Deve haver eleições livres para que sejam eleitos líderes de forma democrática. E as pessoas que não tenham estado envolvidas [nos conflitos], que não tenham sangue nas mãos, deviam ter a oportunidade de serem eleitas. E deve ficar a cargo dos sírios escolherem o que querem para o seu futuro.
Em outubro passado, os líderes turcos afirmaram ter receio de que este conflito se tornasse numa guerra a nível mundial. Essa preocupação mantém-se?
Claro que há esse risco e é por isso que estamos a fazer o nosso melhor para estabelecer um cessar fogo permanente e foi por isso que começámos esta iniciativa com a Rússia e o Irão porque queremos a paz o mais rapidamente possível. Isso beneficiará a população síria e a de todos os países vizinhos, e será algo positivo para o bem do mundo inteiro.
Relativamente à Rússia, Erdogan e Vladimir Putin estabeleceram recentemente uma aliança para combater o terrorismo. A Rússia acaba de ser alvo de um ataque terrorista, em São Petersburgo. Como vê esta situação?
No que à Turquia diz respeito, nós somos contra qualquer forma de terrorismo, independentemente dos motivos. Condenamos todo o tipo de ataques porque a Turquia sofreu muito com o terrorismo nos últimos 35 a 40 anos. Estamos a lutar contra quatro forças terroristas ao mesmo tempo, combatemos todas as formas de terrorismo sem discriminação.
Mas não acha que esta aliança com Vladimir Putin pode aumentar a tensão?
A aliança contra o terrorismo não é só com a Rússia. Há uma luta internacional para combater o Daesh. Existem 67 membros nesta colisão e a Rússia também faz parte.
A Turquia procura igualmente, agora, o apoio dos Estados Unidos nesta luta. Acha que vai consegui-lo com Donald Trump?
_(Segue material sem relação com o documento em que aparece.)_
Lemma valenc_is_enc v : is_enc (intsetValueEncoding v).
Proof. unfold intsetValueEncoding, is_enc. repeat case_match; auto. Qed.
Lemma valenc_fits v : fits 8 v -> fits (intsetValueEncoding v) v.
Proof.
  unfold fits, intsetValueEncoding, INTSET_ENC_INT64, INTSET_ENC_INT32, INTSET_ENC_INT16.
  repeat case_match; lia.
Qed.
(** [valenc] is the smallest encoding the value fits. *)
Lemma valenc_min v enc : is_enc enc -> intsetValueEncoding v > enc <-> enc <> 8 /\ ~ fits enc v.
Proof.
  intros He. destruct He as [-> | [-> | ->]];
    unfold fits, intsetValueEncoding, INTSET_ENC_INT64, INTSET_ENC_INT32, INTSET_ENC_INT16;
    repeat case_match; lia.
Qed.

Lemma is_enc_pos enc : is_enc enc -> 2 <= enc <= 8 /\ Z.of_nat (Z.to_nat enc) = enc.
Proof. intros [-> | [-> | ->]]; cbv; repeat split; congruence. Qed.

Lemma decode_fits enc x : is_enc enc -> fits enc x ->
  swrap (8 * enc) (le_val (le_bytes (Z.to_nat enc) x)) = x.
Proof.
  intros He Hx. rewrite le_val_bytes. destruct (is_enc_pos enc He) as [? E]. rewrite E.
  change 256 with (2 ^ 8). rewrite <- Z.pow_mul_r by lia.
  fold (uwrap (8 * enc) x). rewrite swrap_uwrap by lia. apply swrap_small; [lia|done].
Qed.

(** The three branches of the accessors are one array access. *)
Lemma getEncoded_enc s pos enc : is_enc enc ->
  intsetGetEncoded s pos enc =
    v ← rdn s.(contents) (pos * enc) enc; Some (swrap (8 * enc) (le_val v)).
Proof. by intros [-> | [-> | ->]]. Qed.
Lemma set_enc s pos v : is_enc s.(encoding) ->
  intsetSet s pos v = set_contents s <$>
    wrn s.(contents) (pos * s.(encoding)) (le_bytes (Z.to_nat s.(encoding)) v).
Proof. destruct s as [enc ? ?]; simpl. by intros [-> | [-> | ->]]. Qed.
Lemma movetail_enc s from to : is_enc s.(encoding) ->
  intsetMoveTail s from to = set_contents s <$>
    bmove s.(contents) (to * s.(encoding)) (from * s.(encoding))
      (u32 (u32 (s.(is_length) - from) * s.(encoding))).
Proof. destruct s as [enc ? ?]; simpl. by intros [-> | [-> | ->]]. Qed.

Lemma getEncoded_mid s a x c pos enc :
  is_enc enc -> fits enc x ->
  s.(contents) = a ++ le_bytes (Z.to_nat enc) x ++ c -> zlen a = pos * enc ->
  intsetGetEncoded s pos enc = Some x.
Proof.
  intros He Hx Hc Ha. destruct (is_enc_pos enc He).
  rewrite getEncoded_enc, Hc by done. ostep rdn_mid. by rewrite decode_fits.
Qed.
Lemma set_mid s a w c pos v :
  is_enc s.(encoding) -> s.(contents) = a ++ w ++ c ->
  zlen a = pos * s.(encoding) -> zlen w = s.(encoding) ->
  intsetSet s pos v =
    Some (set_contents s (a ++ le_bytes (Z.to_nat s.(encoding)) v ++ c)).
Proof.
  intros He Hc Ha Hw. destruct (is_enc_pos _ He).
  rewrite set_enc, Hc, wrn_mid by (done || zlia). done.
Qed.

(** ** Search *)

Lemma sorted_rd l i j x y :
  StronglySorted Z.lt l -> rd l i = Some x -> rd l j = Some y -> i < j -> x < y.
Proof.
  intros Hs Hi Hj Hlt. apply rd_split in Hi as (a & c & -> & ->).
  rewrite rd_app_r, rd_cons in Hj by lia. apply rd_elem in Hj.
  apply StronglySorted_app_1_r, StronglySorted_inv in Hs as [_ Hs].
  rewrite Forall_forall in Hs. auto.
Qed.

Lemma get_repr s l i x : repr s l -> rd l i = Some x -> intsetGet_ s i = Some x.
Proof.
  intros [He Hl Hc Hf Hs Hb] Hx. destruct (is_enc_pos _ He) as [? E].
  pose proof (Forall_forall (fits (encoding s)) l) as [HF _].
  assert (fits (encoding s) x) by (apply HF; [done|by eapply rd_elem]).
  apply rd_split in Hx as (a & c & -> & ->). unfold intsetGet_.
  apply (getEncoded_mid _ (pack (Z.to_nat (encoding s)) a) x
          (pack (Z.to_nat (encoding s)) c)); [done..| |].
  - by rewrite Hc, pack_app.
  - rewrite zlen_pack. lia.
Qed.

(** Where [v] is, or where it is to be inserted. *)
Definition at_pos (l : list Z) (v : Z) (found : bool) (pos : Z) : Prop :=
  exists l1 l2, l = l1 ++ (if found then v :: l2 else l2) /\ pos = zlen l1 /\ Forall (fun x => x < v) l1 /\ Forall (fun x => v < x) l2.

Lemma at_pos_found l v i : StronglySorted Z.lt l -> rd l i = Some v -> at_pos l v true i.
Proof.
  intros Hs Hi. apply rd_split in Hi as (a & c & -> & ->). exists a, c.
  apply StronglySorted_app in Hs as (Hac & _ & Hc). apply StronglySorted_inv in Hc as [_ Hc].
  do 2 (split; [done|]). split; [|done]. apply Forall_forall. intros x Hx.
  apply Hac; [done|left].
Qed.
Lemma at_pos_insert l v m : 0 <= m <= zlen l ->
  (forall i x, rd l i = Some x -> i < m -> x < v) ->
  (forall i x, rd l i = Some x -> m <= i -> v < x) -> at_pos l v false m.
Proof.
  intros Hm Hlt Hgt. exists (take (Z.to_nat m) l), (drop (Z.to_nat m) l).
  rewrite take_drop, zlen_take by done. do 2 (split; [done|]).
  rewrite <- (take_drop (Z.to_nat m) l) in Hlt, Hgt.
  split; apply Forall_forall; intros x [i Hi]%elem_rd; pose proof (rd_Some _ _ _ Hi) as Hb.
  - rewrite zlen_take in Hb by done. apply (Hlt i); [|lia].
    by rewrite rd_app_l by (rewrite zlen_take; lia).
  - apply (Hgt (m + i)); [|lia]. rewrite rd_app_r by (rewrite zlen_take; lia).
    rewrite zlen_take by done.
    by replace (m + i - m) with i by lia.
Qed.
Lemma class_loop_spec fuel pt p sc m :
  at_pat P p pt -> zlen pt < Z.of_nat fuel ->
  exists p' plen', class_loop P nocase fuel p (zlen pt) sc m =
      Some (p', plen', m || existsb (fun i => item_accepts nocase i sc) (fst (parse_class pt))) /\
    at_pat P (p' + 1) (snd (parse_class pt)) /\ plen' - 1 = zlen (snd (parse_class pt)).
Proof.
  revert pt p m. induction fuel as [|fuel IH]; intros pt p m Hat Hf; [zlia|].
  cbn [class_loop]. rewrite (at_pat_rd _ _ _ Hat). cbn [mbind option_bind].
  destruct pt as [|a r1].
  { simpl. eexists _, _. split; [by rewrite orb_false_r|]. split; [|done].
    by replace (p - 1 + 1) with p by lia. }
  simpl hd. pose proof (at_pat_tl _ _ _ _ Hat) as Hat1.
  assert (Hlit : parse_class (a :: r1) = (let '(i, r) := parse_class r1 in (ILit a :: i, r)) ->
    exists p' plen', class_loop P nocase fuel (p + 1) (zlen (a :: r1) - 1) sc
      (if nocase then (if tolower (s8 a) =? tolower (s8 sc) then true else m)
       else (if a =? sc then true else m)) =
      Some (p', plen', m || existsb (fun i => item_accepts nocase i sc) (fst (parse_class (a :: r1)))) /\
    at_pat P (p' + 1) (snd (parse_class (a :: r1))) /\ plen' - 1 = zlen (snd (parse_class (a :: r1)))).
  { intros ->. autorewrite with zlen in *.
    replace (1 + zlen r1 - 1) with (zlen r1) by lia.
    edestruct (IH r1 (p + 1)) as (p' & plen' & E & H1 & H2); [done|lia|].
    destruct (parse_class r1) as [i r]. simpl fst in *. simpl snd in *.
    exists p', plen'. split; [|done].
    rewrite <- (existsb_if (fun i => item_accepts nocase i sc) (ILit a)).
    rewrite <- E. simpl. unfold lit_eq. by destruct nocase. }
  destruct r1 as [|b r2].
  { change (zlen [a]) with 1 in *. rewrite andb_false_r.
    destruct (Z.eqb_spec a 93) as [->|Ha].
    - eexists _, _. simpl. by rewrite orb_false_r.
    - by apply Hlit, parse_class_lit. }
  assert (2 <= zlen (a :: b :: r2)) by zlia.
  rewrite (proj2 (Z.geb_le (zlen (a :: b :: r2)) 2)) by lia. rewrite andb_true_r.
  rewrite (at_pat_rd _ _ _ Hat1). cbn [mbind option_bind hd].
  pose proof (at_pat_tl _ _ _ _ Hat1) as Hat2.
  replace (p + 1 + 1) with (p + 2) in Hat2 by lia.
  destruct (Z.eqb_spec a 92) as [->|Ha].
  { rewrite parse_class_esc.
    edestruct (IH r2 (p + 2) (if b =? sc then true else m)) as (p' & plen' & E & H1 & H2);
      [done|zlia|].
    destruct (parse_class r2) as [i r]. simpl fst in *. simpl snd in *.
    exists p', plen'. split; [|done].
    rewrite <- (existsb_if (fun i => item_accepts nocase i sc) (IEsc b)).
    cbv beta. simpl (item_accepts _ (IEsc b) _). rewrite <- E. f_equal. zlia. }
  destruct (Z.eqb_spec a 93) as [->|Ha93].
  { rewrite parse_class_end. eexists _, _. simpl. rewrite orb_false_r.
    split; [done|]. split; [done|]. zlia. }
  destruct (Z.eqb_spec (zlen (a :: b :: r2)) 0); [lia|].
  destruct r2 as [|c r3].
  { apply Hlit, parse_class_lit; [done|lia|naive_solver]. }
  assert (3 <= zlen (a :: b :: c :: r3)) by zlia.
  rewrite (proj2 (Z.geb_le (zlen (a :: b :: c :: r3)) 3)) by lia.
  rewrite (at_pat_rd _ _ _ Hat2). cbn [mbind option_bind hd].
  pose proof (at_pat_tl _ _ _ _ Hat2) as Hat3.
  replace (p + 2 + 1) with (p + 3) in Hat3 by lia.
  destruct (Z.eqb_spec b 45) as [->|Hb].
  - rewrite parse_class_range by done.
    pose proof (range_accepts nocase a c sc) as Ea. cbv zeta in Ea |- *.
    edestruct (IH r3 (p + 3) (if item_accepts nocase (IRange a c) sc then true else m))
      as (p' & plen' & E & H1 & H2); [done|zlia|].
    destruct (parse_class r3) as [i r]. simpl fst in *. simpl snd in *.
    exists p', plen'. split; [|done].
    rewrite <- (existsb_if (fun i => item_accepts nocase i sc) (IRange a c)). cbv beta.
    rewrite <- E, <- Ea.
    replace (zlen (a :: 45 :: c :: r3) - 3) with (zlen r3) by zlia.
    by destruct (s8 a >? s8 c), nocase.
  - apply Hlit, parse_class_lit; [done|lia|]. intros ? ? [= -> -> ->]. done.
Qed.

Lemma parse_class_shorter p : zlen (snd (parse_class p)) <= zlen p.
Proof.
  induction p as [p IH] using (induction_ltof1 _ (@length Z)). unfold ltof in IH.
  assert (IH' : forall q, (length q < length p)%nat ->
    forall f : list item -> list item, zlen (snd (let '(i, r) := parse_class q in (f i, r))) <= zlen q).
  { intros q Hq f. specialize (IH q Hq). by destruct (parse_class q). }
  destruct p as [|a [|b [|c r]]]; [done|by simpl; case_match; zlia| |].
  - cbn [parse_class]. repeat case_match; simplify_eq; simpl; zlia.
  - pose proof (IH' (c :: r)) as H2. pose proof (IH' r) as H3. pose proof (IH' (b :: c :: r)) as H1.
    simpl length in *. specialize (H1 ltac:(lia)). specialize (H2 ltac:(lia)). specialize (H3 ltac:(lia)).
    destruct (decide (a = 92)) as [->|]; [rewrite parse_class_esc; specialize (H2 (cons (IEsc b))); zlia|].
    destruct (decide (a = 93)) as [->|]; [rewrite parse_class_end; simpl; zlia|].
    destruct (decide (b = 45)) as [->|].
    + rewrite parse_class_range by done. specialize (H3 (cons (IRange a c))). zlia.
    + rewrite parse_class_lit by (done || naive_solver). specialize (H1 (cons (ILit a))). zlia.
Qed.

Lemma bracket_rest_shorter p : zlen (bracket_rest p) <= zlen p.
Proof.
  unfold bracket_rest, parse_bracket. destruct p as [|c r]; [done|].
  pose proof (parse_class_shorter r). pose proof (parse_class_shorter (c :: r)).
  case_match; cbn [snd]; zlia.
Qed.

(** One non-star element: the pattern left when it accepts [x]. *)
Definition elem_rest (c : Z) (r : bytes) (x : Z) : option bytes :=
  if c =? 63 then Some r
  else if c =? 91 then if bracket_accepts nocase r x then Some (bracket_rest r) else None
  else match r with
       | a :: r' => if c =? 92 then if lit_eq nocase a x then Some r' else None
                    else if lit_eq nocase c x then Some r else None
       | [] => if lit_eq nocase c x then Some [] else None
       end.

Lemma Glob_elem c r x s : c <> 42 ->
  Glob nocase (c :: r) (x :: s) <-> exists rest, elem_rest c r x = Some rest /\ Glob nocase rest s.
Proof.
  intros Hc. split.
  - inversion 1; subst; unfold elem_rest; simpl; try done.
    1: eauto.
    1-2: match goal with H : _ = true |- _ => rewrite H end; eauto.
    destruct (Z.eqb_spec c 63); [done|]. destruct (Z.eqb_spec c 91); [done|].
    destruct r as [|a r']; match goal with H : lit_eq _ _ _ = true |- _ => rewrite H end;
      [eauto|]. destruct (Z.eqb_spec c 92); [naive_solver|]. eauto.
  - intros (rest & E & HG). unfold elem_rest in E.
    destruct (Z.eqb_spec c 63) as [->|]; [simplify_eq; by constructor|].
    destruct (Z.eqb_spec c 91) as [->|].
    { destruct (bracket_accepts nocase r x) eqn:?; [|done]. simplify_eq. by constructor. }
    destruct r as [|a r'].
    { destruct (lit_eq nocase c x) eqn:?; [|done]. simplify_eq. by constructor. }
    destruct (Z.eqb_spec c 92) as [->|].
    + destruct (lit_eq nocase a x) eqn:?; [|done]. simplify_eq. by constructor.
    + destruct (lit_eq nocase c x) eqn:?; [|done]. simplify_eq. by constructor.
Qed.

Lemma elem_rest_shorter c r x rest : elem_rest c r x = Some rest -> zlen rest <= zlen r.
Proof.
  unfold elem_rest. pose proof (bracket_rest_shorter r).
  repeat case_match; intros; simplify_eq; zlia.
Qed.

Definition positioned (rest : bytes) (r : option (Z * Z)) : Prop :=
  exists p plen, r = Some (p, plen) /\ at_pat P (p + 1) rest /\ plen - 1 = zlen rest.

Lemma match_one_spec c r p x :
  at_pat P p (c :: r) -> c <> 42 ->
  exists res, match_one P nocase c p (1 + zlen r) x = Some res /\
    match elem_rest c r x with None => res = None | Some rest => positioned rest res end.
Proof.
  intros Hat Hc. pose proof (at_pat_tl _ _ _ _ Hat) as Hat1. unfold match_one, elem_rest.
  destruct (Z.eqb_spec c 63) as [->|].
  { eexists. split; [done|]. exists p, (1 + zlen r). split; [done|]. split; [done|lia]. }
  destruct (Z.eqb_spec c 91) as [->|].
  { cbv iota zeta. rewrite (at_pat_rd _ _ _ Hat1). cbn [mbind option_bind].
    unfold bracket_accepts, bracket_rest, parse_bracket.
    set (neg := hd 0 r =? 94). set (r' := if neg then tl r else r).
    replace (match r with [] => (false, ([], [])) | c :: r1 =>
        if c =? 94 then (true, parse_class r1) else (false, parse_class r) end)
      with (neg, parse_class r')
      by (unfold r', neg; destruct r as [|b r1]; [done|]; simpl; by case_match).
    assert (Hr' : exists p' plen', (if neg then (p + 1 + 1, 1 + zlen r - 1 - 1) else
        (p + 1, 1 + zlen r - 1)) = (p', plen') /\ at_pat P p' r' /\ plen' = zlen r').
    { unfold r', neg. destruct r as [|b r1].
      - eexists _, _. split; [done|]. split; [done|]. simpl. zlia.
      - simpl hd. destruct (Z.eqb_spec b 94); eexists _, _; (split; [done|]).
        + split; [by eapply at_pat_tl|]. simpl tl. zlia.
        + split; [done|]. lia. }
    destruct Hr' as (p' & plen' & -> & Hat' & ->).
    destruct (class_loop_spec (Datatypes.S (Datatypes.S (Z.to_nat (zlen r')))) r' p' x false)
      as (q & qlen & -> & Hq & Hql); [done|zlia|]. cbn [mbind option_bind].
    destruct (parse_class r') as [items rest]. simpl fst in *. simpl snd in *.
    rewrite orb_false_l. set (b := existsb _ items).
    replace (if neg then negb b else b) with (xorb neg b) by (by destruct neg, b).
    destruct (xorb neg b); eexists; (split; [done|]); [|done].
    exists q, qlen. done. }
  assert (Hgo : forall a p' plen' rest, at_pat P p' (a :: rest) -> plen' = 1 + zlen rest ->
    exists res, (c0 ← rd P p';
      if nocase then if negb (tolower (s8 c0) =? tolower (s8 x)) then Some None else Some (Some (p', plen'))
      else if negb (c0 =? x) then Some None else Some (Some (p', plen'))) = Some res /\
    match (if lit_eq nocase a x then Some rest else None) with
    | None => res = None | Some rest => positioned rest res end).
  { intros a p' plen' rest Ha ->. rewrite (at_pat_rd _ _ _ Ha). simpl. unfold lit_eq.
    assert (positioned rest (Some (p', 1 + zlen rest))).
    { eexists _, _. split; [done|]. split; [by eapply at_pat_tl|lia]. }
    destruct nocase; [destruct (tolower (s8 a) =? tolower (s8 x))|destruct (a =? x)];
      simpl; eauto. }
  destruct r as [|a r'].
  { change (zlen []) with 0. rewrite andb_false_r. cbv iota zeta. apply Hgo; [done|]. zlia. }
  destruct (Z.eqb_spec c 92) as [->|].
  - rewrite (proj2 (Z.geb_le (1 + zlen (a :: r')) 2)) by zlia. simpl andb. cbv iota zeta.
    apply Hgo; [done|zlia].
  - simpl andb. cbv iota zeta. apply Hgo; [done|zlia].
Qed.

(** What the code computes: the empty string is matched by the empty pattern
    only, every other string by the patterns that denote it. *)
Definition code_spec (pt st : bytes) : Prop :=
  match st with [] => pt = [] | _ => Glob nocase pt st end.

Lemma split_stars pt : exists n rest, pt = replicate n 42 ++ rest /\ hd 0 rest <> 42.
Proof.
  induction pt as [|x pt (n & rest & -> & H)]; [by exists 0%nat, []|].
  destruct (decide (x = 42)) as [->|]; [by exists (Datatypes.S n), rest|].
  by exists 0%nat, (x :: replicate n 42 ++ rest).
Qed.

Lemma Glob_star_suffix n rest st : hd 0 rest <> 42 -> rest <> [] ->
  Glob nocase (42 :: replicate n 42 ++ rest) st <->
  exists s1 s2, st = s1 ++ s2 /\ s2 <> [] /\ code_spec rest s2.
Proof.
  intros Hh Hr. rewrite Glob_stars, Glob_star_iff. split.
  - intros (s1 & s2 & -> & HG). exists s1, s2. destruct s2 as [|y s2]; [|done].
    apply Glob_nil_r in HG. destruct HG; [done|]. simpl in Hh. congruence.
  - intros (s1 & s2 & -> & Hs & HG). exists s1, s2. by destruct s2.
Qed.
Estamos em conversações com os nossos amigos norte-americanos mas a nossa opinião é de que não se pode combater organizações terroristas enquanto cooperamos com outra organização terrorista. O Partido dos Trabalhadores do Curdistão (PKK) está listado pelos europeus como uma organização de terroristas. As Unidades de Proteção Popular curdas (YPG) e o Partido da União Democrática (PYD) são o mesmo que o PKK. Não há diferenças.
Transmitimos uma mensagem errada aos terroristas se mostrarmos medo e se pararmos de ir a lugares turísticos com medo de ataques
A Turquia é um país muito turístico. Têm sentido o efeito destas guerras na vossa economia?
Houve uma grande quebra no turismo no nosso país no ano passado, sobretudo no número de pessoas que visitam o país, porque em 2015 estávamos no sexto lugar do ranking, altura em que recebemos mais de 40 milhões de turistas e 30 biliões de dólares de receitas. Mas acho que não deveria haver nenhum impedimento porque o terrorismo pode acontecer em qualquer lugar do mundo: aconteceu na Rússia, na semana anterior tinha sido em Londres, antes do ano novo foi em Berlim, no ano novo em Istambul.
Precisamos de mais cooperação internacional e transmitimos uma mensagem errada aos terroristas se mostrarmos medo e se pararmos de ir a estes lugares turísticos com medo de ataques. A vida normal deve continuar e o terrorismo deve ter menos destaque.
E Portugal está em perigo?
Portugal é quinto país mais seguro, de acordo com as estatísticas. Não vejo nenhum perigo eminente aqui.